▼▼▼

(* ===== verification/Prelude.v ===== *)
(** * gossip-mesh: a verification of the gossip engine and what it runs on

    gossip-mesh (under src/, in Go) broadcasts messages in a cluster.  Every
    message has a 16-bit topic and a 64-bit sequence number.  A node pushes a
    message at once to its eager peers and batches it for its lazy peers; a
    receiver filters duplicates, puts the messages of a topic in order, and
    pulls a message it misses from a peer's cache.

    ** The parts and the files that model them

    - [Prelude] (this file): results for Go's (value, error) pairs, unsigned and
      signed 64-bit arithmetic with its wrap-around, bytes and big-endian numbers,
      the tactics and hint databases the other files use.
    - [Seen], [SeenConc] (src/engine/seen.go): [SeenTracker], the duplicate
      filter, one high-water mark per topic.  [Seen] has each method as one
      operation; [SeenConc] has the compare-and-swap loop of [ShouldProcess] as
      interleaved loads, swaps and set updates.
    - [Stream]: the parts of package io the code uses: readers, [ReadFull],
      [ReadAll], writes that fail after a prefix.
    - [EagerWire] (src/engine/engine.go, src/engine/eager_stream.go): the eager
      message, the persistent stream to a peer and the loop that reads it.
    - [Batch] (src/engine/batch.go): [LazyBuffer] and the lazy batch format.  The
      zstd codec is the class [Zstd]; [ZstdSpec] is its documented law, that
      decoding restores what was encoded.
    - [Ordered], [OrderedSpec], [OrderedRun] (src/engine/ordered.go):
      [OrderedApplier].  [Ordered] has the methods; [OrderedSpec] an abstract
      specification (deliver the longest received prefix) and the proof that
      [Receive] implements it; [OrderedRun] runs in which arrivals, expiring gap
      timers, repairs and resets interleave.
    - [OrderedConc], [ReceiveConc] (src/engine/ordered.go, with seen.go and the
      handlers of engine.go): the same applier access by access, with any number
      of calls and timers in progress on a topic; then the goroutines of arriving
      messages, local entries and gap timers with their repairs inside the filter
      and the applier.
    - [Overlay], [OverlaySpec] (src/overlay/overlay.go): the split of the known
      peers into eager and lazy ones by round-trip time.  [sort.Slice] is the
      class [SortSlice] with its law [SortSliceSpec] (a sorted permutation).
    - [Repair] (src/engine/repair.go): the cache, the repair request and its
      answer, and the callback of the gap timer, which is proved to be one of
      the callbacks [OrderedRun] is about.
    - [Engine], [EngineSpec], [EngineRun] (src/engine/engine.go): the engine that
      composes all of these.  [Engine] has the handlers, [EngineSpec] what each
      does to every part of the state and the paths from one engine to another,
      [EngineRun] runs of handlers, timers and the consumer.
    - [EngineSound]: any property of entries that everything an engine keeps has
      is kept by every action whose inputs have it; [Cluster] uses it with the
      property that an entry was enqueued somewhere.
    - [Netaddr]: the parts of package net the code uses: host and port strings,
      [ParseIP], comparison of addresses.
    - [EngineLoop] (src/engine/engine.go): the goroutine of [Run], its context and
      its end, next to everything else an engine does; the text summaries of the
      engine and the overlay.
    - [Transport], [Listener] (src/transport): the handler registries, the
      dispatch of datagrams and streams by their type byte, and the connection
      pool, whose [getOrDial] is a state machine with one step per access to the
      shared map; then the start of the transport, its accept loop and the loops
      that serve a connection.
    - [Cluster]: many nodes with their engines and dispatch tables and the
      parcels between them, over a network that repeats, reorders, loses and
      cuts off; nodes join and crash.
    - [Spread]: fair runs of a settled cluster, and what reaches whom in them.
    - [Json]: encoding/json as the class [JSON] with the round-trip law
      [JSONSpec].
    - [Objstore] (src/objstore): the Go interface as the class [ObjectStore],
      what its users rely on as [ObjectStoreSpec], and [MemoryObjectStore],
      which is proved to meet it.  The specification is that of a store whose
      calls fail only for a precondition or an absent key.
    - [Bootstrap], [Tls] (src/bootstrap): the registry of nodes, the shared
      certificate authority and the TLS setup, for every store that meets
      [ObjectStoreSpec].  [getOrCreateCA] is a state machine with one step per
      call to the store; tlsutil is the class [TLSUtil] with [TLSUtilSpec].
    - [Natutil] (src/natutil): the NAT decision, and the reflection protocol with
      its handlers and result channels.
    - [Holepunch] (src/holepunch): the signals in the store, and the attempt as a
      state machine with one step per access to the store.
    - [Relay] (src/relay): the request, the server up to the bridge, the bridge
      as a step relation of two copying goroutines, and the net.Conn over a
      stream, which is the class [QuicStream].
    - [Membership] (src/membership): the peer table with its callbacks, metadata,
      pings, start and stop; [UpdateMeta] as interleaved loads and swaps.  The
      Vivaldi library is the class [Vivaldi], the order in which a map is ranged
      over the class [MapOrder] with [MapOrderSpec].
    - [Mesh] (src/mesh): [Join] with the membership events that come meanwhile,
      [Leave], the callback that feeds the overlay, runs of a whole node, and of
      a node with the calls of Engine.Run on it (of which Join starts none).
    - [S3nat] (src/s3nat): registration, discovery and its three ways to connect,
      the poll loop and the leave hook.
    - [Discovery] (src/mesh with src/s3nat): the Go interface DiscoveryExtension as
      a class, Join and Leave with an extension, [S3nat] as an instance, and runs
      of a node with its extension and its store.
    - [Traverse]: what a round of discovery does to the pool and the membership,
      with the punched connections that the attempts of all nodes end in.

    The engine sees the transport through the outcomes of its sends and the
    dispatch of what arrives ([engine_calls] in [Listener]); the membership
    feeds the overlay through the callback [on_callback] in [Mesh] and the
    registry through [on_callbacks] in [S3nat], both at once in [Discovery]; registry, CA and signals share
    one object store through its interface.  The access-by-access models are tied
    to the operations by [undisturbed_is_atomic] (the applier),
    [ShouldProcess_linearizable] (the filter), [AddConnection_moves] and
    [Shutdown_moves] (the pool).

    ** State, effects and bounds

    An operation takes its state and returns the new one.  What the code does to
    the outside is returned as data: deliveries and started timers ([effect]),
    messages handed to the transport ([sent]), bytes on a stream.  What the
    outside decides is an argument: the outcome of every send and write, the
    key a range statement yields first, the answers of the asked peers.  A
    sleeping goroutine is an element of the state.

    Words are [Z] with explicit wrap-around where the code can reach it (sequence
    numbers, counts and lengths on the wire, durations).  The Go [int] fields of
    the configurations and the int64 counters are unbounded.

    Fuel: [drain_loop] takes the number of buffered entries, of which every
    iteration removes one; [receive_loop] takes one more than the bytes left, of
    which every iteration takes four or more ([receive_loop_fuel]: more fuel does
    not change the result).  The compare-and-swap loop has no fuel: it is a step
    relation, and [ShouldProcess_terminates] bounds its runs.  [run_ca] takes the
    number of store calls to run; the Go function has no bound, and
    [ca_cert_without_key_blocks] shows that no number of them is always enough,
    [ca_alone_returns] that a few are when no other node interferes.
    [getOrDial] runs six steps, the most an undisturbed call takes
    ([getOrDial_spec]: it has returned by then).  Loops over what a library
    returns ([acceptLoop], [pollLoop], [until_error]) are structural on the list
    of returned values.

    The clusters of [Cluster] carry entries whose message is below 4 GiB and
    batches that compress to less, since lengths on the wire have 32 bits.

    ** What the theorems show

    - Order: [receive_refines_prefix_spec], [window_delivered_in_order],
      [delivery_in_order], [pending_bounded], [gap_timers_drain],
      [delivered_arrived_timers_unique]; for the engine and its consumer
      [engine_refines_applier_run], [consumer_in_order].
    - Concurrency inside a node: [interleaved_receives_safe],
      [undisturbed_is_atomic], [concurrent_handlers_accounted].
    - Duplicates: [ShouldProcess_linearizable], [ShouldProcess_terminates],
      [ShouldProcess_running_max], [accepted_at_most_once],
      [redundant_copy_ignored].
    - Wire formats: [eager_message_roundtrip], [eager_stream_no_corruption],
      [framed_batch_roundtrip], [deserialize_sound], [repair_roundtrip].
    - Dissemination from end to end: [fresh_entry_disseminated],
      [eager_path_delivers], [lazy_path_delivers], [flush_exact], [gap_repaired],
      [lazy_buffer_exactly_wanted].
    - Bounds: [repair_cache_history], [engine_bounded], [delivery_accounting],
      [reclassify_budgets], [eager_count_exact].
    - Region coverage: [every_cluster_has_eager_peer], [clusters_partition].
    - Clusters: [gossip_integrity] (nothing is delivered that nobody enqueued),
      [enqueued_reaches_everyone] (what is enqueued reaches whom eager links lead
      to).
    - The loop of an engine: [loop_runs_once], [enqueue_needs_the_loop].
    - Transport: [engine_messages_dispatched], [pool_no_leak],
      [open_failure_redials], [accept_loop_serves], [transport_all_or_nothing].
    - Storage and bootstrap: [if_match_detects_change], [registry_exact],
      [ca_agreement], [ca_alone_returns], [cluster_mutual_tls].
    - NAT traversal: [detect_nat_decides], [reflection_roundtrip],
      [punch_dials_signalled], [read_signals_exact], [signals_cleaned],
      [relay_request_roundtrip], [bridge_relays_until_closed],
      [adopted_connections_served].
    - Membership: [membership_views_agree], [change_callback_current],
      [metadata_roundtrip], [ping_refreshes_coordinate],
      [update_meta_linearizable], [start_all_or_nothing].
    - Whole nodes: [gossip_targets_alive], [join_releases],
      [generated_id_sound], [discovery_tries_strangers],
      [registry_follows_membership], [node_and_registration].
    - Where the code does not do what it means to: [secondary_gap_stranded],
      [large_gap_reorders], [sender_gets_entry_back],
      [reordered_entry_counted_dup], [two_regions_no_eager],
      [ca_cert_without_key_blocks], [ca_key_without_cert_mismatch],
      [live_connection_dropped], [detect_nat_unparsed_is_relay],
      [second_request_starves_first], [write_signal_unread],
      [slash_ids_collide], [late_peer_never_connects],
      [relay_long_id_misdirected], [relay_never_bridges],
      [relay_half_close_cuts_reply], [oversized_metadata_hides_node],
      [stop_leave_failure_leaks], [early_joins_unnoticed],
      [enqueued_stays_queued], [unset_metadata_unroutable], [never_escalates],
      [punching_dials_bind_address], [suspected_node_forgotten],
      [concurrent_receives_lose_entries].

    ** What is not modelled

    Goroutines interleave between single accesses to shared memory in
    [ShouldProcess], the applier with its timers, [getOrDial], [getOrCreateCA],
    [AttemptHolePunch], [UpdateMeta] and the relay's copiers.  Elsewhere a
    handler of the engine is one step: the repair cache, the lazy buffers, the
    stream writers and the overlay are under locks in the code, but a handler
    takes several of them one after the other.  [enqueued_reaches_everyone] is
    about entries that fit in a datagram.  Log output is left out, as are
    accessors that only return a field, sockets, and the libraries for QUIC, TLS,
    zstd, JSON, Vivaldi and memberlist.  The broadcast of changed metadata is
    memberlist's.  The summary of the overlay is right for round-trip times below
    2^53 ns, up to which the code's floating-point division is exact enough.

    ** Plan

    Next: eventual delivery over lazy links and by repair; the locks of the
    engine's handlers one by one. *)

From Corelib Require Export Init.Byte.
From Stdlib Require Export ZArith Lia.
From Stdlib Require Import Strings.Byte.
From stdpp Require Export base tactics option list list_numbers numbers gmap fin_maps strings sorting.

▲▲▲

EXERCISE PROMPT. Reproduce exactly the stretch of the material above that starts at the line with "The engine sees" and ends at the line with "effects and bounds", both included, and nothing else.

TASK RESPONSE.
    The engine sees the transport through the outcomes of its sends and the
    dispatch of what arrives ([engine_calls] in [Listener]); the membership
    feeds the overlay through the callback [on_callback] in [Mesh] and the
    registry through [on_callbacks] in [S3nat], both at once in [Discovery]; registry, CA and signals share
    one object store through its interface.  The access-by-access models are tied
    to the operations by [undisturbed_is_atomic] (the applier),
    [ShouldProcess_linearizable] (the filter), [AddConnection_moves] and
    [Shutdown_moves] (the pool).

    ** State, effects and bounds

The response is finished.